__Try it__: Verbatim, and with nothing else, reproduce the data below from its first line through the line containing "Open Scope Z_scope.".

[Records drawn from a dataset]
════

(** * Build queue of web2apk: admission, slots, watchdog, persistence

    Shallow embedding of [src/utils/buildQueue.js] (class [BuildQueue]) and
    the properties of its admission queue, slot registry and statistics.

    Modelling conventions.
    - The object [this] is a record [BuildQueue] passed explicitly; a method
      that returns a value returns a pair (value, new state).
    - [this.activeBuilds] is a JavaScript [Map]: an association list kept in
      insertion order, because the watchdog iterates it in that order.
    - [Date.now()] is read once per top-level call and passed as [now].
    - [console.log]/[warn]/[error] lines and the invocations of the two
      registered callbacks are recorded, oldest first, in the field [trace].
    - JavaScript numbers are integers [Z]; [Math.round] and [Math.ceil] are
      taken over exact rationals [Q].
    - The file [data/queue.json] is the field [queueFile], in a typed view:
      missing, unreadable, or a document with a queue and statistics. The
      text itself, with [JSON.stringify] and [JSON.parse], is the subject of
      the part on persistence, which relates the two. Reads of an existing
      file and writes are taken to succeed. *)

From Stdlib Require Import ZArith List String Ascii Bool Lia QArith Qround.
From Stdlib Require Import DecimalString Wellfounded Arith Permutation.
From Stdlib Require DecimalFacts DecimalPos DecimalZ.
From Equations Require Import Equations.
Import ListNotations.

Open Scope Z_scope.

(* ------------------------------------------------------------------ *)
(** ** Values *)

(** A submitter identity: Telegram chat ids are numbers, the web front end
    uses strings such as ['web-' + Date.now()], and a call that leaves the
    argument out passes [undefined]. *)
Inductive ChatId : Type :=
| IdNum (n : Z)
| IdStr (s : string)
| IdUndefined.

(** [===] on identities (also the key equality of [Map]). *)
Definition chatId_eqb (a b : ChatId) : bool :=
  match a, b with
  | IdNum x, IdNum y => Z.eqb x y
  | IdStr x, IdStr y => String.eqb x y
  | IdUndefined, IdUndefined => true
  | _, _ => false
  end.

(** JavaScript [String(n)] for an integer. *)
Definition string_of_Z (n : Z) : string := NilZero.string_of_int (Z.to_int n).

(** JavaScript [String(chatId)]. *)
Definition String_ (c : ChatId) : string :=
  match c with
  | IdNum n => string_of_Z n
  | IdStr s => s
  | IdUndefined => "undefined"
  end.

(** Truthiness of an identity: [0], [''] and [undefined] are falsy. *)
Definition truthy (c : ChatId) : bool :=
  match c with
  | IdNum n => negb (Z.eqb n 0)
  | IdStr s => negb (String.eqb s EmptyString)
  | IdUndefined => false
  end.

Inductive BuildType : Type := TypeUrl | TypeZip.

(** The payload handed to the executor; the queue never inspects it.
    [None] is JavaScript [null]. *)
Definition BuildData : Type := option string.

Module QueueItem.
  (** A pending request, as built in [addToQueue]. *)
Record t : Type := mk {
    id : string;
    chatId : ChatId;
    userName : string;
    buildData : BuildData;
    type : BuildType;
    priority : bool;
    addedAt : Z;
    status : string
  }.
End QueueItem.

Module BuildInfo.
  (** An entry of [activeBuilds], as built in [acquire]. *)
Record t : Type := mk {
    startTime : Z;
    lastActivity : Z;
    buildData : BuildData;
    type : BuildType;
    userName : string
  }.
End BuildInfo.

Record Stats : Type := mkStats {
  success : Z;
  failed : Z;
  total : Z;
  totalTime : Z
}.

(** The document written by [save]. A field read back by [load] may be
    absent (or falsy), hence the options. *)
Record Document : Type := mkDocument {
  doc_queue : option (list QueueItem.t);
  doc_stats : option Stats;
  lastSaved : option Z
}.

(** What [fs.existsSync]/[readFileSync]/[JSON.parse] find at [queueFile]. *)
Inductive File : Type :=
| FileMissing
| FileCorrupt
| FileDoc (d : Document).

(** Console lines and callback invocations. *)
Inductive Event : Type :=
| LogConfig (max : Z)
| LogStats (s : Stats)
| LogAdmins (n : nat)
| LogLoaded (n : nat)
| LogLoadFailed
| LogBuildTimeout (c : ChatId)
| LogBuildInactive (c : ChatId)
| LogPriorityQueued (c : ChatId) (position : Z)
| LogQueued (c : ChatId) (position : Z)
| LogRemoved (c : ChatId)
| LogAlreadyBuilding (c : ChatId)
| LogFull (size max : Z)
| LogStarted (c : ChatId) (userName : string) (size max : Z)
| LogReleaseNonExistent (c : ChatId)
| LogCompleted (c : ChatId) (ok : bool) (durationSec : Z)
| LogNoPending
| LogStillBusy (size max : Z)
| LogAutoStarting (c : ChatId) (userName : string)
| LogAcquireFailed (c : ChatId)
| LogCallbackNotSet
| LogForceRelease (c : ChatId)
| LogForceReleaseAll
| CallBuildStart (c : ChatId) (d : BuildData) (t : BuildType) (userName : string)
| CallQueueUpdate (c : ChatId) (position total estimatedWait : Z).

(* ------------------------------------------------------------------ *)
(** ** JavaScript [Map], in insertion order *)

Module JsMap.
  Section Ops.
    Context {V : Type}.

Definition t : Type := list (ChatId * V).

Definition keys (m : t) : list ChatId := List.map fst m.

Definition size (m : t) : Z := Z.of_nat (List.length m).

Fixpoint get (k : ChatId) (m : t) : option V :=
      match m with
      | [] => None
      | (k', v) :: rest => if chatId_eqb k' k then Some v else get k rest
      end.

Definition has (k : ChatId) (m : t) : bool :=
      match get k m with Some _ => true | None => false end.

    (** [set] keeps the position of an existing key and appends a new one. *)
Fixpoint set (k : ChatId) (v : V) (m : t) : t :=
      match m with
      | [] => [(k, v)]
      | (k', v') :: rest =>
          if chatId_eqb k' k then (k', v) :: rest else (k', v') :: set k v rest
      end.

Definition delete (k : ChatId) (m : t) : t :=
      List.filter (fun kv => negb (chatId_eqb (fst kv) k)) m.

Definition clear (m : t) : t := [].
  End Ops.
  Arguments t : clear implicits.
End JsMap.
(* ===== verification/_CoqProject ===== *)
-Q . S2P
Prelude.v
Core.v
Model.v
Environment.v
State.v
Queries.v
Buffers.v
Focus.v
Tree.v
Layout.v
Moves.v
Validate.v
Persist.v
Protocol.v
Wire.v
ClientCodec.v
RecordCodec.v
ServerCodec.v
RequestCodec.v
ResponseCodec.v
Snapshot.v
Runtimes.v
Restore.v
Keepers.v
Saving.v
Server.v
RuntimeEvents.v
Dispatch.v
BufferRequests.v
Requests.v
Startup.v
Concurrency.v
ClientState.v
Presentation.v
Resize.v
PtySizes.v
CopyMode.v
Keys.v
TerminalInput.v
Prompt.v
Ids.v
Forest.v
Invariant.v
QueriesSpec.v
FocusSpec.v
Settle.v
Surgery.v
Owners.v
Cosmetic.v
Normalize.v
Closing.v
Opening.v
Popups.v
Splitting.v
Moving.v
Exits.v
Zooming.v
SnapshotSpec.v
PersistSpec.v
Keeps.v
Serves.v
Serving.v
ConcurrencySpec.v
EnvironmentSpec.v
LayoutTheorems.v
Delivery.v
Frames.v
ReplyHold.v
ClientSpec.v
ProjectSpec.v
DrawSpec.v
ResizeSpec.v
ClientTheorems.v
Pickers.v
KeysSpec.v
TerminalSpec.v
SavingSpec.v
ServerTheorems.v
WorkspaceTheorems.v
RestoreSpec.v
Lemma div_ten n : ∃ q m, (n / 10 = q ∧ n mod 10 = m ∧ n = 10 * q + m ∧ m < 10)%N.
Proof. eexists _, _. split_and!; [done|done|apply N.div_mod'|by apply N.mod_lt]. Qed.
Lemma decimal_in_digits fuel : ∀ n, Forall is_digit (decimal_in fuel n).
Proof.
  induction fuel as [|fuel IH]; intros n; [constructor|]. cbn [decimal_in]. apply Forall_app.
  destruct (div_ten n) as (q & m & -> & -> & _ & Hm).
  split; [destruct (_ <? _)%N; [done|apply IH]|]. apply Forall_singleton. unfold is_digit. lia.
Qed.
Lemma decimal_digits n : Forall is_digit (decimal n).
Proof. apply decimal_in_digits. Qed.
Lemma decimal_not_nil n : decimal n ≠ [].
Proof. unfold decimal. cbn [decimal_in]. by intros [_ ?]%app_eq_nil. Qed.
Lemma push_decimal bound fuel : ∀ n, (n < bound)%N → (n < 2 ^ N.of_nat fuel)%N → 0 < fuel →
  foldl (push_digit bound) (Some 0%N) (decimal_in fuel n) = Some n.
Proof.
  induction fuel as [|fuel IH]; intros n Hn Hf H0; [lia|]. cbn [decimal_in].
  rewrite Nat2N.inj_succ, N.pow_succ_r' in Hf.
  destruct (div_ten n) as (q & m & -> & -> & Hqm & Hm).
  rewrite foldl_app. cbn [foldl].
  assert (foldl (push_digit bound) (Some 0%N) (if (n <? 10)%N then [] else decimal_in fuel q) = Some q) as ->.
  { destruct (N.ltb_spec n 10) as [Hs|Hs]; [simpl; f_equal; lia|]. apply IH; [lia|lia|].
    destruct fuel; [simpl in Hf; lia|lia]. }
  unfold push_digit, digit_value. cbn [mbind option_bind].
  rewrite (proj2 (N.leb_le _ _)), (proj2 (N.leb_le _ _)) by lia. cbn [andb mbind option_bind].
  replace (q * 10 + (48 + m - 48))%N with n by lia. by rewrite (proj2 (N.ltb_lt _ _)).
Qed.
Lemma decimal_fuel n : (n < 2 ^ N.of_nat (S (N.to_nat (N.size n))))%N.
Proof.
  rewrite Nat2N.inj_succ, N2Nat.id, N.pow_succ_r'. pose proof (N.size_gt n). lia.
Qed.
Lemma parse_decimal bound n : (n < bound)%N → parse_uint bound (decimal n) = Some n.
Proof.
  intros Hn. unfold parse_uint. pose proof (decimal_not_nil n) as Hd.
  pose proof (decimal_digits n) as Hdig.
  pose proof (push_decimal bound _ n Hn (decimal_fuel n) ltac:(lia)) as Hp. unfold decimal in *.
  destruct (decimal_in _ n) as [|c cs]; [done|]. apply Forall_cons in Hdig as [[? ?] _].
  by rewrite (proj2 (N.eqb_neq c 43)) by lia.
Qed.

(** Splitting at a separator. *)
Lemma split_where_none p w : Forall (λ c, p c = false) w → split_where p w = [w].
Proof. induction 1 as [|c w Hc _ IH]; [done|]. simpl. by rewrite Hc, IH. Qed.
Lemma split_where_app p w c s : Forall (λ c, p c = false) w → p c = true →
  split_where p (w ++ c :: s) = w :: split_where p s.
Proof. intros Hw Hc. induction Hw as [|d w Hd _ IH]; simpl; [by rewrite Hc|]. by rewrite Hd, IH. Qed.
(* ===== verification/Environment.v ===== *)
(** Session and global environments, [crates/embers-server/src/environment.rs]. *)

From S2P Require Import Prelude Core.

Record EnvironmentStore : Type := mkEnvironmentStore {
  global : gmap rstring rstring;
  env_sessions : gmap N (gmap rstring rstring)
}.

Definition EnvironmentStore_default : EnvironmentStore := mkEnvironmentStore ∅ ∅.

(** [str::contains(char)] *)
Definition contains_char (c : N) (s : rstring) : bool := existsb (N.eqb c) s.

(** ['='] is 61 and ['\0'] is 0. *)
Definition validate_name (name : rstring) : outcome unit :=
  if bool_decide (name = []) || contains_char 61 name || contains_char 0 name
  then Err InvalidInput else Ok ().

Definition env_get (store : EnvironmentStore) (session_id : option SessionId)
    : gmap rstring rstring :=
  match session_id with
  | None => global store
  | Some session_id => default ∅ (env_sessions store !! session_id)
  end.

(** [env.insert(name, value)] or [env.remove(name)]. *)
Definition apply_variable (name : rstring) (value : option rstring)
    (env : gmap rstring rstring) : gmap rstring rstring :=
  match value with Some value => <[name := value]> env | None => delete name env end.

Definition env_set (session_id : option SessionId) (name : rstring) (value : option rstring)
    (store : EnvironmentStore) : outcome EnvironmentStore :=
  validate_name name ;;
  ensure (negb match value with Some value => contains_char 0 value | None => false end)
    InvalidInput ;;
  Ok match session_id with
     | None => mkEnvironmentStore (apply_variable name value (global store)) (env_sessions store)
     | Some session_id =>
         let env := apply_variable name value (default ∅ (env_sessions store !! session_id)) in
         let sessions := <[session_id := env]> (env_sessions store) in
         mkEnvironmentStore (global store)
           (if bool_decide (env = ∅) then delete session_id sessions else sessions)
     end.

Definition for_new_buffer (store : EnvironmentStore) (session_id : option SessionId)
    : gmap rstring rstring :=
  match session_id ≫= λ session_id, env_sessions store !! session_id with
  | Some session => session ∪ global store
  | None => global store
  end.

Definition retain_sessions (is_live : SessionId → bool) (store : EnvironmentStore)
    : EnvironmentStore :=
  mkEnvironmentStore (global store)
    (filter (λ entry, is_live entry.1 = true) (env_sessions store)).

(** No session keeps an empty environment. *)
Definition env_wf (store : EnvironmentStore) : Prop :=
  ∀ session_id env, env_sessions store !! session_id = Some env → env ≠ ∅.
(* ===== verification/Buffers.v ===== *)
(** Buffer records, [crates/embers-server/src/state.rs]: creating and removing
    them, their lifecycle, and attaching them to views. *)

From S2P Require Import Prelude Core Model Environment State Queries.

(** ** Creation and removal *)

Definition create_buffer_with_env (now : Timestamp) (title : rstring) (command : list rstring)
    (cwd : option rstring) (env : gmap rstring rstring) : SM BufferId :=
  id ← next_buffer_id;
  modify (set_buffers (insert id (Buffer_new now id title command cwd env))) ;;
  mret id.

Definition create_buffer (now : Timestamp) (title : rstring) (command : list rstring)
    (cwd : option rstring) : SM BufferId :=
  create_buffer_with_env now title command cwd ∅.

Definition create_helper_buffer (now : Timestamp) (title : rstring) (source : BufferId)
    (scope : HelperBufferScope) (cwd : option rstring) (lines : list rstring) : SM BufferId :=
  src ← reads (λ st, buffer st source);
  id ← next_buffer_id;
  let b := b_set_helper (mkHelperBuffer source scope lines)
             (b_set_pty_size (b_pty_size src) (Buffer_new now id title [] cwd ∅)) in
  modify (set_buffers (insert id b)) ;;
  mret id.

Definition remove_buffer (id : BufferId) : SM Buffer :=
  b ← reads (λ st, buffer st id);
  if bool_decide (b_attachment b = Detached) then
    modify (set_buffers (delete id)) ;; mret b
  else throw Conflict.

(** ** Lifecycle *)

Definition is_exited (s : BufferState) : bool :=
  match s with Exited _ _ => true | _ => false end.

Definition mark_buffer_running (id : BufferId) (pid : option N) : SM unit :=
  b ← reads (λ st, buffer st id);
  if is_exited (b_state b) then throw Conflict
  else buffer_mut id (b_set_state (Running pid)).

Definition set_buffer_placement (id : BufferId) (p : Placement) : SM unit :=
  buffer_mut id (b_set_placement p).

Definition mark_buffer_interrupted (id : BufferId) (pid : option N) : SM unit :=
  b ← reads (λ st, buffer st id);
  if is_exited (b_state b) then mret ()
  else buffer_mut id (b_set_state (Interrupted pid)).

Definition mark_buffer_exited (now : Timestamp) (id : BufferId) (exit_code : option Z) : SM unit :=
  buffer_mut id (b_set_state (Exited exit_code now)).

Definition interrupted_state (s : BufferState) : BufferState :=
  match s with
  | Exited exit_code exited_at => Exited exit_code exited_at
  | Running pid => Interrupted pid
  | Interrupted pid => Interrupted pid
  | Created => Interrupted None
  end.
Definition interrupt_unrecoverable_buffers : SM unit :=
  modify (set_buffers (fmap (λ b, b_set_state (interrupted_state (b_state b)) b))).

Definition set_buffer_size (id : BufferId) (sz : PtySize) : SM unit :=
  buffer_mut id (b_set_pty_size sz).

Definition sync_buffer_view_size (id : BufferId) : SM (option SessionId) :=
  b ← reads (λ st, buffer st id);
  match b_attachment b with
  | Detached => mret None
  | Attached view =>
      let sz := b_pty_size b in
      n ← reads (λ st, node st view);
      match n with
      | BufferView v =>
          if bool_decide (last_render_size (v_view v) ≠ sz) then
            insert_node view (BufferView (v_set_render_size sz v)) ;;
            mret (Some (v_session_id v))
          else mret None
      | _ => mret None
      end
  end.

Definition note_buffer_output (id : BufferId) : SM N :=
  b ← reads (λ st, buffer st id);
  let seq := sat_add64 (b_last_snapshot_seq b) 1 in
  buffer_mut id (b_set_activity Activity seq) ;;
  mret seq.

Definition set_buffer_title (id : BufferId) (title : rstring) : SM unit :=
  buffer_mut id (b_set_title title).

Definition set_buffer_activity (id : BufferId) (a : ActivityState) : SM unit :=
  buffer_mut id (λ b, b_set_activity a (b_last_snapshot_seq b) b).

(** ** Attachment *)

Definition set_buffer_attached (id : BufferId) (view : NodeId) : SM unit :=
  buffer_mut id (b_set_attachment (Attached view) true).

(** Detach [id] if it is attached to [view]; a missing buffer is left alone. *)
Definition detach_if_attached (id : BufferId) (view : NodeId) (m : gmap N Buffer) : gmap N Buffer :=
  match m !! id with
  | Some b =>
      if bool_decide (b_attachment b = Attached view)
      then <[id := b_set_attachment Detached (b_ever_attached b) b]> m
      else m
  | None => m
  end.

Definition detach_buffer_raw (id : BufferId) : SM unit :=
  buffer_mut id (λ b, b_set_attachment Detached (b_ever_attached b) b).

Definition detach_buffer_if_attached_to (id : BufferId) (view : NodeId) : SM unit :=
  b ← gets (λ st, buffers st !! id);
  match b with
  | Some b => when (bool_decide (b_attachment b = Attached view)) (detach_buffer_raw id)
  | None => mret ()
  end.

Definition attach_buffer (bid : BufferId) (id : NodeId) : SM unit :=
  b ← reads (λ st, buffer st bid);
  match b_attachment b with
  | Attached existing =>
      if (existing =? id)%N then mret () else throw Conflict
  | Detached => mret ()
  end ;;
  current ← reads (λ st, buffer_view_buffer_id st id);
  when (negb (current =? bid)%N)
    (modify (set_buffers (detach_if_attached current id)) ;;
     n ← reads (λ st, node st id);
     match n with
     | BufferView v => insert_node id (BufferView (v_set_buffer_id bid v))
     | _ => throw InvalidInput
     end) ;;
  set_buffer_attached bid id.

Definition create_unattached_buffer_view (sid : SessionId) (bid : BufferId) : SM NodeId :=
  reads (λ st, ensure_session_exists st sid) ;;
  b ← reads (λ st, buffer st bid);
  id ← next_node_id;
  insert_node id (BufferView {|
    v_id := id;
    v_session_id := sid;
    v_parent := None;
    v_buffer_id := bid;
    v_view := mkBufferViewState false false true (b_pty_size b)
  |}) ;;
  mret id.

Definition create_buffer_view (sid : SessionId) (bid : BufferId) : SM NodeId :=
  id ← create_unattached_buffer_view sid bid;
  r ← attempt (attach_buffer bid id);
  match r with
  | inl _ => mret id
  | inr e => remove_node id ;; throw e
  end.

(** ** Activity *)

Definition acknowledge_shown_activity (sid : SessionId) : SM bool :=
  s ← reads (λ st, session st sid);
  leaves ← reads (λ st, collect_visible_leaf_ids (budget st) st [] (s_root_node s));
  leaves ← reads (λ st, fold_ok (λ leaves fid,
      match floating st !! fid with
      | Some w =>
          if f_visible w then collect_visible_leaf_ids (budget st) st leaves (f_root_node w)
          else Ok leaves
      | None => Ok leaves
      end) leaves (s_floating s));
  fold_st (λ changed leaf,
      bid ← reads (λ st, buffer_view_buffer_id st leaf);
      b ← reads (λ st, buffer st bid);
      if bool_decide (b_activity b ≠ Idle) then set_buffer_activity bid Idle ;; mret true
      else mret changed) false leaves.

════

__Solution for this problem__:
(** * Build queue of web2apk: admission, slots, watchdog, persistence

    Shallow embedding of [src/utils/buildQueue.js] (class [BuildQueue]) and
    the properties of its admission queue, slot registry and statistics.

    Modelling conventions.
    - The object [this] is a record [BuildQueue] passed explicitly; a method
      that returns a value returns a pair (value, new state).
    - [this.activeBuilds] is a JavaScript [Map]: an association list kept in
      insertion order, because the watchdog iterates it in that order.
    - [Date.now()] is read once per top-level call and passed as [now].
    - [console.log]/[warn]/[error] lines and the invocations of the two
      registered callbacks are recorded, oldest first, in the field [trace].
    - JavaScript numbers are integers [Z]; [Math.round] and [Math.ceil] are
      taken over exact rationals [Q].
    - The file [data/queue.json] is the field [queueFile], in a typed view:
      missing, unreadable, or a document with a queue and statistics. The
      text itself, with [JSON.stringify] and [JSON.parse], is the subject of
      the part on persistence, which relates the two. Reads of an existing
      file and writes are taken to succeed. *)

From Stdlib Require Import ZArith List String Ascii Bool Lia QArith Qround.
From Stdlib Require Import DecimalString Wellfounded Arith Permutation.
From Stdlib Require DecimalFacts DecimalPos DecimalZ.
From Equations Require Import Equations.
Import ListNotations.

Open Scope Z_scope.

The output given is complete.